Economia

Fase de transição da Reforma Tributária coloca empresas diante de novos desafios

Por Assessoria 07/07/2026 10h22
Fase de transição da Reforma Tributária coloca empresas diante de novos desafios
Cristiane Almeida, explica como a organização interna e a revisão de processos ajudam a reduzir riscos diante das novas exigências fiscais - Foto: Assessoria


A ‘fase de transição’ da Reforma Tributária colocou as empresas diante de um dos maiores desafios de adaptação dos últimos anos. Embora o período inicial tenha funcionado como etapa de testes para a implementação da Contribuição sobre Bens e Serviços (CBS) e do Imposto sobre Bens e Serviços (IBS), especialistas alertam que a adequação não deve se restringir ao setor fiscal.

De acordo com o cronograma estabelecido pelo Governo Federal, o ano de 2026 é o primeiro ano de convivência com o novo modelo tributário. A Receita Federal e o Comitê Gestor do IBS já definiram regras para as obrigações acessórias desse período, classificando-o como uma fase de adaptação para que empresas ajustem sistemas, processos e documentos fiscais antes da implementação gradual da reforma.

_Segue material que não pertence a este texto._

(** * Synchronous signal dispatch and the scoped log rollback

    A shallow embedding of [django_signals_demo.py]: the [Signal] class
    ([connect], [send]), the in-memory database [FAKE_DB], the handler
    [log_user_creation], the generator based context manager [atomic],
    [create_user] and the script that runs them.  The file defines
    [Signal] three times with the same text; one embedding stands for
    the three.  The first part of the file, which measures the time of
    a dispatch to a handler that sleeps, is embedded over a state with
    a clock; the second part prints thread identifiers, which this
    development does not model.

    Python objects live in a heap of mutable cells addressed by
    references, so that [FAKE_DB["logs"][:]] is a copy and
    [FAKE_DB["logs"] = backup] a rebinding.  Code is a state and
    exception monad over the interpreter state.  Functions are not heap
    objects: a handler is a function of the embedding that acts on the
    interpreter state, and a [Signal] is a record holding the list of
    its receivers, which only [connect] and [send] reach (a handler that
    registers handlers while it runs is outside the model). *)

From Stdlib Require Import QArith Lqa.
From stdpp Require Import base option list gmap strings.

Open Scope string_scope.
Open Scope list_scope.

(** ** Values, objects and exceptions *)

Definition loc := positive.

Inductive val :=
  | VNone
  | VStr (s : string)
  | VClass (name : string)
  | VRef (l : loc).

Inductive obj :=
  | OList (items : list val)
  | ODict (entries : gmap string val).

(** The exception classes the program can raise.  [KeyboardInterrupt]
    stands for the classes that derive from [BaseException] only. *)
Inductive exn_class :=
  | Exception
  | KeyError
  | TypeError
  | AttributeError
  | NameError
  | KeyboardInterrupt.

Record exn := mk_exn { exn_type : exn_class; exn_arg : string }.

(** [isinstance(e, Exception)] *)
Definition is_Exception (e : exn) : bool :=
  match exn_type e with
  | KeyboardInterrupt => false
  | _ => true
  end.

#[global] Instance val_eq_dec : EqDecision val.
Proof. solve_decision. Defined.

#[global] Instance exn_class_eq_dec : EqDecision exn_class.
Proof. solve_decision. Defined.

#[global] Instance exn_eq_dec : EqDecision exn.
Proof. solve_decision. Defined.

(** ** Interpreter state *)

(** What [print] writes: a line of text, or a label followed by the
    items of a list object as they are when it is printed. *)
Inductive out :=
  | Line (s : string)
  | LineList (label : string) (items : list val).

#[global] Instance out_eq_dec : EqDecision out.
Proof. solve_decision. Defined.

Record world := mk_world {
  globals : gmap string val;
  heap : gmap loc obj;
  stdout : list out
}.

(** ** The state and exception monad *)

Inductive outcome (A : Type) :=
  | Ok (a : A)
  | Raise (e : exn).
Arguments Ok {A} a.
Arguments Raise {A} e.

Definition M (W A : Type) : Type := W → outcome A * W.

Definition ret {W A} (a : A) : M W A := λ w, (Ok a, w).

Definition bind {W A B} (m : M W A) (k : A → M W B) : M W B :=
  λ w, match m w with
       | (Ok a, w') => k a w'
       | (Raise e, w') => (Raise e, w')
       end.

Definition raise {W A} (e : exn) : M W A := λ w, (Raise e, w).

Declare Scope py_scope.
Delimit Scope py_scope with py.
Notation "'let*' x := m 'in' k" := (bind m (λ x, k))
  (at level 10, x name, m at level 100, k at level 200, only parsing) : py_scope.
Notation "m >> k" := (bind m (λ _, k))
  (at level 100, k at level 200, right associativity, only parsing) : py_scope.
Open Scope py_scope.
(** ** More runs on concrete handlers *)

Arguments flags {Ext} m.
Arguments ext {Ext} m.
Arguments mkRunner {Err K8sClient Logger Ext} handlers state.
Arguments HandlerFunc_Handler {Err K8sClient Logger Ext} h.
Arguments AddHandlers {Err K8sClient Logger Ext} r handler.
Arguments mkKube {Err K8sClient Logger Ext} Obj Time _ _ _ _ _ _ _ _.
Arguments ContainsFinalizer {Err K8sClient Logger Ext} k _ _ _.
Arguments GetDeletionTimestamp {Err K8sClient Logger Ext} k _ _.
Arguments FinalizerHandler {Err K8sClient Logger Ext} K obj key _.
Arguments DeletionHandler {Err K8sClient Logger Ext} K obj final _.
Arguments TestState_Run_runner {Err K8sClient Logger} zeroLogger {Ext} K c l rule.

(** A small cluster: the captured data are the finalizers of the one
    object and whether it is in deletion; [Update] and [Delete] fail with
    the error 1 on a context that is done and do nothing else; nothing
    is kept of what is logged or printed. *)
Definition one_object : Kube nat unit nat (list string * bool) :=
  mkKube (Err:=nat) (K8sClient:=unit) (Logger:=nat) (Ext:=list string * bool)
    unit unit
    (λ _ key x, existsb (String.eqb key) (fst x))
    (λ _ key x, if existsb (String.eqb key) (fst x) then x
                else (fst x ++ [key], snd x))
    (λ _ key x, (filter (λ f : string, f ≠ key) (fst x), snd x))
    (λ _ x, if snd x then Some tt else None)
    (λ _ d _ x, (if d then Some 1 else None, x))
    (λ _ d _ x, (if d then Some 1 else None, x))
    (λ _ _ x, x)
    (λ _ x, x).

Lemma Run_keeps_existing_contexts_witness :
  allocated [false] (cancelCtx Background 0) = true ∧
  ∃ e s' m' tr,
    Run (pipeline (Err:=nat) 0 tt [noop; stopping None])
        (cancelCtx Background 0) (mkMem [false] tt) = Ok e s' m' tr ∧
    Done (flags m') (cancelCtx Background 0) = false.
Proof.
  split; [reflexivity|].
  destruct (Run_keeps_existing_contexts nat unit nat unit
              (pipeline 0 tt [noop; stopping None])
              (cancelCtx Background 0) (mkMem [false] tt)
              (cancelCtx Background 0))
    as (e & s' & m' & tr & Hrun & Hd & _).
  - repeat (constructor; [intros ctx; repeat constructor|]). constructor.
  - reflexivity.
  - exists e, s', m', tr. split; [exact Hrun|]. rewrite Hd. reflexivity.
Defined.
(* ===== verification/_CoqProject ===== *)
-Q . S2P
Prelude.v
Machine.v
Errors.v
Types.v
Stage.v
StageFacts.v
StageSteps.v
Graph.v
GraphSteps.v
LostExecutor.v
Retained.v
GraphFacts.v
Held.v
Binding.v
BindingFacts.v
Coalesce.v
Kll.v
KllFacts.v
KllStream.v
KllOps.v
KllQuery.v
SortKey.v
SortKeyFacts.v
KeySketch.v
Range.v
RangeFacts.v
RangeRouting.v
RangeIndex.v
RangeIndexFacts.v
RuntimeStats.v
RuntimeStatsFacts.v
DataSample.v
RangeTheorems.v
RangeFileTheorems.v
SortShuffle.v
SortShuffleFacts.v
SortShuffleLayout.v
SortShuffleCoordinator.v
Transfer.v
TransferFacts.v
ShuffleSample.v
SortShuffleTheorems.v
TransferTheorems.v
CacheRegistry.v
JobState.v
Cluster.v
ClusterFacts.v
TaskManager.v
Executor.v
Scheduler.v
SchedulerFacts.v
Sample.v
JobTheorems.v
ClusterTheorems.v
StateTheorems.v
SchedulerTheorems.v
KllTheorems.v
SortKeyTheorems.v
PhysicalPlan.v
TaskPlan.v
TaskPlanFacts.v
Planner.v
PlannerFacts.v
ResolutionFacts.v
PlannerRows.v
BuilderFacts.v
PlanSample.v
TaskTheorems.v
PlannerTheorems.v
AdaptivePlan.v
Adapter.v
AdaptivePlanner.v
AdaptiveFacts.v
AdapterFacts.v
AdaptivePlannerFacts.v
AdaptiveOutputs.v
AdaptiveGraph.v
AdaptiveGraphFacts.v
AdaptiveTheorems.v
ExecutorTheorems.v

Nesse cenário, a preparação interna passa a ser decisiva para evitar inconsistências fiscais e impactos operacionais. A atualização dos sistemas de gestão (ERPs), a revisão dos cadastros de produtos e serviços, a correta parametrização tributária e a integração entre áreas como financeiro, faturamento, estoque, compra e contabilidade serão etapas fundamentais para garantir conformidade com as novas exigências.

Para a diretora da Brasís Contabilidade e especialista em assessoria de empresas e associações, Cristiane Almeida, o momento exige planejamento estratégico e atuação conjunta entre diferentes departamentos. Segundo a profissional, o ponto de atenção neste período é com a revisão dos contratos firmados entre clientes e fornecedores. As mudanças na sistemática de tributação podem afetar precificação, formação de custos, fluxos de faturamento e processos de emissão de documentos fiscais, exigindo uma análise prévia para evitar retrabalho e riscos durante a fase de transição.

"A Reforma Tributária vai muito além da mudança na forma de recolher impostos. Ela exige revisão de processos, qualidade dos cadastros, integração entre sistemas e alinhamento entre todas as áreas envolvidas na operação da empresa. Quem iniciar essa preparação agora terá uma transição mais segura e reduzirá significativamente os riscos de inconsistências fiscais e operacionais", afirma.

Segundo Cristiane, esperar que as mudanças passem a produzir efeitos para só então promover as adequações pode aumentar os custos e comprometer a rotina das empresas. "Este é o momento de revisar processos, preparar as equipes e garantir que todas as áreas conversem entre si. A empresa que se antecipa consegue fazer uma transição muito mais organizada, reduz riscos de autuações e ganha segurança para operar dentro do novo modelo tributário", destaca.

A adaptação também passa pelo cumprimento das novas obrigações acessórias. Segundo a Receita Federal, o ano de 2026 foi estruturado como um período de aprendizado e calibração dos sistemas, permitindo que os contribuintes realizem os ajustes necessários antes da consolidação do novo modelo. A orientação é que esse intervalo seja aproveitado para testar processos internos e assegurar que as informações fiscais estejam consistentes e integradas.

Atenta ao cenário de transformações, Cristiane destaca que a adaptação antecipada minimiza custos futuros, facilita o cumprimento das exigências legais e proporciona maior segurança jurídica. “Do ponto de vista macroeconômico e contábil, estamos diante de uma mudança estrutural que exige maturidade na gestão fiscal das empresas. A capacidade de adaptação neste momento será um diferencial importante para a competitividade e para a sustentabilidade dos negócios no novo ambiente tributário”, conclui.